Martin Laird, O.S.A., journeyed to Wernersville last week-end to lead a two-day contemplative prayer retreat ~ for me, the retreat within a retreat.  Ninety people, probably all of them familiar with his books, Into the Silent Land and A Sunlit Absence, showed up to listen to his presentations and to spend time in silence with one another.
 
(Michelle and I spent some months awhile ago blogging back and forth about Into the Silent Land; those posts remain linked in my bar above.  I've read A Sunlit Absence as well and, to tell the truth, I couldn't make head nor tail of it.  I will probably give it another try soon.)
 
I thought I'd offer just a very few vignettes from the presentations, and explore them in more detail later, as I sort through my own prayer and reactions.
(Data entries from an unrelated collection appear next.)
Lemma like_sym x y : like x y -> like y x.
Proof. intros []; constructor; by try symmetry. Qed.

Lemma like_buf x y : like x y -> buf_of x = buf_of y.
Proof. by intros []. Qed.

Record alike (a a' : aports) : Prop := {
  al_objs p : match a_objs a !! p, a_objs a' !! p with Some x, Some y => like x y | None, None => True | _, _ => False end;
  al_list : a_list a' = a_list a;
  al_lost : a_lost a' = a_lost a;
  al_waiting p : is_Some (a_waiting a' p) <-> is_Some (a_waiting a p)
}.

Lemma alike_back a a' p y : alike a a' -> a_objs a' !! p = Some y -> exists x, a_objs a !! p = Some x /\ like x y.
Proof. intros Ha Hp. pose proof (al_objs _ _ Ha p) as Ho. rewrite Hp in Ho. destruct (a_objs a !! p) as [x|]; [by exists x|done]. Qed.

Lemma alike_sym a a' : alike a a' -> alike a' a.
Proof.
  intros []. split; try done. intros p. specialize (al_objs0 p). destruct (a_objs a !! p), (a_objs a' !! p); try done. by apply like_sym.
Qed.

Lemma alike_read a a' p q c w g : alike a a' -> a_objs a !! p = Some (ARead q c w g) -> exists q', a_objs a' !! p = Some (ARead q' c w g).
Proof. intros Ha Hp. destruct (alike_back a' a p _ (alike_sym _ _ Ha) Hp) as (x & Hx & Hl). inversion Hl; subst; by eexists. Qed.

Lemma alike_write a a' p n m op pd rds : alike a a' -> a_objs a !! p = Some (AWrite n m op pd rds) ->
  exists op' pd', a_objs a' !! p = Some (AWrite n m op' pd' rds).
Proof. intros Ha Hp. destruct (alike_back a' a p _ (alike_sym _ _ Ha) Hp) as (x & Hx & Hl). inversion Hl; subst; by eexists _, _. Qed.

Lemma alike_group a a' p l : alike a a' -> a_objs a !! p = Some (AGroup l) -> a_objs a' !! p = Some (AGroup l).
Proof. intros Ha Hp. destruct (alike_back a' a p _ (alike_sym _ _ Ha) Hp) as (x & Hx & Hl). by inversion Hl; subst. Qed.

Lemma alike_awf a a' : awf a -> alike a a' -> (forall p o, a_objs a' !! p = Some o -> queues_ok o) -> awf a'.
Proof.
  intros Hwf Ha Hq. pose proof (fun p y => alike_back a a' p y Ha) as Hback. split.
  - destruct (a_objs a' !! 0) as [y|] eqn:E; [|done]. destruct (Hback 0 y E) as (x & Hx & _). by rewrite (wf_null _ Hwf) in Hx.
  - intros p y Hy. destruct (Hback p y Hy) as (x & Hx & Hl). pose proof (wf_links _ Hwf p x Hx) as Hk.
    assert (well_linked a' p x) as Hk'.
    { destruct x as [n m op pd rds|q c w g|l|b|]; cbn in *; try done.
      - destruct Hk as (? & ? & ? & Hr). rewrite (al_list _ _ Ha). split_and!; [done..|]. intros r Hin. destruct (Hr r Hin) as (q & c & g & Ho).
        destruct (alike_read a a' r q c p g Ha Ho) as [q' ?]. eauto.
      - destruct Hk as [Hw Hg]. split; [intros Hw0; destruct (Hw Hw0) as (n & m & op & pd & rds & Ho & Hin)|intros Hg0; destruct (Hg Hg0) as [l Ho]].
        + destruct (alike_write a a' w n m op pd rds Ha Ho) as (op' & pd' & ?). by exists n, m, op', pd', rds.
        + exists l. by apply (alike_group a a').
      - destruct Hk as [? Hr]. split; [done|]. intros r Hin. destruct (Hr r Hin) as (q & c & w & Ho).
        destruct (alike_read a a' r q c w p Ha Ho) as [q' ?]. eauto. }
    destruct Hl as [n m op op' pd pd' rds Hpd _|q q' c w g _|x]; cbn in *; [|done..]. destruct Hk' as (? & ? & Hp & ?). split_and!; try done.
    by rewrite <- Hpd.
  - intros p. rewrite (al_list _ _ Ha). intros Hp. destruct (wf_list _ Hwf p Hp) as (n & m & op & pd & rds & Ho).
    destruct (alike_write a a' p n m op pd rds Ha Ho) as (op' & pd' & ?). eauto 6.
  - rewrite (al_list _ _ Ha). apply Hwf.
  - intros p p' n m op pd rds m' op' pd' rds' Hp Hp'. destruct (alike_write a' a p _ _ _ _ _ (alike_sym _ _ Ha) Hp) as (? & ? & ?).
    destruct (alike_write a' a p' _ _ _ _ _ (alike_sym _ _ Ha) Hp') as (? & ? & ?). by eapply (wf_names _ Hwf).
  - exact Hq.
  - intros p p' o o' Hp Hp' Hb Hb0. destruct (Hback p o Hp) as (x & Hx & Hl). destruct (Hback p' o' Hp') as (x' & Hx' & Hl').
    apply like_buf in Hl, Hl'. apply (wf_buf _ Hwf p p' x x'); congruence.
  - intros p o Hp. destruct (Hback p o Hp) as (x & Hx & Hl). rewrite (al_lost _ _ Ha), <- (like_buf _ _ Hl). by apply (wf_lost _ Hwf p).
  - intros p. rewrite (al_waiting _ _ Ha), (wf_waiting _ Hwf). split; intros (o & Ho & Hw).
    + destruct (alike_back a' a p o (alike_sym _ _ Ha) Ho) as (y & Hy & Hl). exists y. split; [done|]. by destruct Hl.
    + destruct (Hback p o Ho) as (x & Hx & Hl). exists x. split; [done|]. by destruct Hl.
Qed.

Lemma awf_locked a b : awf a -> awf (with_alocked b a).
Proof. intros []. by split. Qed.

Lemma awf_unlocked a b : awf (with_alocked b a) -> awf a.
Proof. intros []. by split. Qed.

(** Threads come and go on queues that are there. *)
Lemma awf_waiting a p l : awf a -> is_Some (a_waiting a p) -> awf (put_waiting p (Some l) a).
Proof.
  intros [] Hp. split; try done. intros p'. cbn. rewrite <- wf_waiting0. unfold set_queue. destruct (Z.eqb_spec p' p) as [->|]; [|done].
  split; [done|]. by intros _.
Qed.

Lemma awf_waiting_map a p f : awf a -> awf (put_waiting p (f <$> a_waiting a p) a).
Proof.
  intros Hwf. destruct (a_waiting a p) as [l|] eqn:E; cbn; [apply awf_waiting; [done|by eexists]|].
  destruct Hwf. split; try done. intros p'. cbn. rewrite <- wf_waiting0. unfold set_queue. destruct (Z.eqb_spec p' p) as [->|]; [|done].
  by rewrite E.
Qed.

(** A like object takes the place of another. *)
Lemma awf_put_like a p x y : awf a -> a_objs a !! p = Some x -> like x y -> queues_ok y -> awf (put_obj p y a).
Proof.
  intros Hwf Hp Hl Hq. apply (alike_awf a); [done|split; try done|].
  - intros p'. cbn. rewrite lookup_insert. case_decide; [subst; by rewrite Hp|]. destruct (a_objs a !! p'); [apply like_other|done].
  - intros p' o. cbn. rewrite lookup_insert. case_decide; [by intros [= <-]|]. by apply (wf_queues _ Hwf).
Qed.


(** * Transfers *)

Lemma awf_push a p q q' pk x : awf a -> a_objs a !! p = Some x -> queue_in x q -> push q pk = Some q' -> awf (put_obj p (requeue q' x) a).
Proof.
  intros Hwf Hp Hx Hq. assert (queue_ok q) as Hok.
  { pose proof (wf_queues _ Hwf p x Hp) as Ho. by destruct x as [? ? ? [?|] ?| | | |]; cbn in *; subst. }
  destruct (push_ok _ _ _ Hok Hq) as [Hok' Ha].
  eapply awf_put_like; [done..| |]; destruct x as [? ? ? [?|] ?| | | |]; cbn in *; try done; subst; by constructor.
Qed.

Lemma awf_wake a p g : awf a -> awf (wake_reader p g a).
Proof. intros. unfold wake_reader. destruct (_ && _); by apply awf_waiting_map. Qed.

Lemma write_awf a port pk : awf a -> awf (snd (spec_write port pk a)).
Proof.
  intros Hwf. unfold spec_write. destruct pk as [pk|]; [|done]. destruct (port =? 0); [done|].
  destruct (a_objs a !! port) as [[n m [] [q|] rds| | | |]|] eqn:Hp; try done.
  - destruct (push q pk) as [q'|] eqn:Hq; [|done]. by apply (awf_push a port q q' pk (AWrite n m true (Some q) rds)).
  - clear Hp. generalize NO_ERROR. revert a Hwf. induction rds as [|p rds IH]; intros a Hwf z; cbn [fold_left]; [done|].
    unfold spec_write_reader at 2. cbn [fst snd]. destruct (a_objs a !! p) as [[|q c w g| | |]|] eqn:Hp; try by apply IH.
    destruct (push q pk) as [q'|] eqn:Hq; apply IH; [|done]. apply awf_wake. by apply (awf_push a p q q' pk (ARead q c w g)).
Qed.

Lemma take_awf a p result : awf a -> awf (snd (spec_take p result a)).
Proof.
  intros Hwf. unfold spec_take. destruct (a_objs a !! p) as [[|q c w g| | |]|] eqn:Hp; try done. destruct (q_items q) as [|x l] eqn:Hi; [done|].
  cbn [snd]. eapply awf_put_like; [done..|by constructor|]. destruct (wf_queues _ Hwf _ _ Hp : queue_ok q) as (? & ? & Hl). rewrite Hi in Hl.
  split_and!; cbn in *; [done..|lia].
Qed.

Lemma take_any_awf a l result : awf a -> awf (snd (spec_take_any l result a)).
Proof.
  revert result. induction l as [|p l IH]; intros result Hwf; cbn [spec_take_any]; [done|].
  pose proof (take_awf a p result Hwf) as Ht. destruct (spec_take p result a) as [[[] r] a'] eqn:E; [done|].
  apply spec_take_same in E as ->. by apply IH.
Qed.

Lemma read_locked_awf a group p timeout state self result : awf a -> awf (snd (spec_read_locked group p timeout state self result a)).
Proof.
  intros Hwf. unfold spec_read_locked.
  assert (awf (snd (if group then match a_objs a !! p with Some (AGroup l) => spec_take_any l result a | _ => (false, result, a) end else spec_take p result a))) as Ha.
  { destruct group; [destruct (a_objs a !! p) as [[| | | |]|]; try done; by apply take_any_awf|by apply take_awf]. }
  destruct (if group then _ else _) as [[found r] a']. cbn [snd] in Ha. destruct found; [|destruct (timeout =? 0)]; cbn [snd]; try by apply awf_locked.
  apply awf_locked. by apply awf_waiting_map.
Qed.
I'm using quotation marks even though these are not verbatim quotations; they're close enough, and I want to indicate that the source is Martin Laird rather than myself.
 
*****
 
"Inner silence constitutes inner spaciousness."
 
"In our spiritual lives, we are like someone fishing for minnows from the back of a whale ~ sitting on the greatest catch of all, and yet satisfied with something puny."
 
"You will know that you are in the countryside of prayer when you experience joy and reverence at the same time." (That one comes from Evagrius rather than from Marty Laird.)
 
"The purpose of the Christian life is to open the eye of the heart, where God may be known." (That was one of Augustine's contributions.)
 
"In the practice of contemplative prayer, we move away from the chatter of discursive prayer in our heads in which, no matter how dreadful the narrative, we always have the starring role."  (A Laird riff on Evagrius, which I found hilarious, and oh-so-true!)
 
*****
 
As you might be able to tell, the presentations were divided roughly into material on the history of Christian contemplation and reflections on its actual practice.  Marty Laird is the master of metaphor, and listening to his measured, unhurried  observations is itself an exercise in contemplative prayer.
 
I've studied a lot of the material he presented and I'm somewhat familiar with the development of contemplative prayer in the Christian tradition.  (And even in my Presbyterian seminary, we were offered a tinge of an introduction to the desert fathers and mothers in the context of our church history sequence ~ a linear and factual introduction, not an invitation into the spirituality of the desert by someone who had himself delved deeply into its pathways.)  But to hear a master of the tradition, someone who has spent his life exploring its nooks and crannies, bring it to life is to be yourself immersed, however briefly, into that sea of prayer.
 
*****
 
We do, in reality, mostly relax in our beach chairs on top of the whale.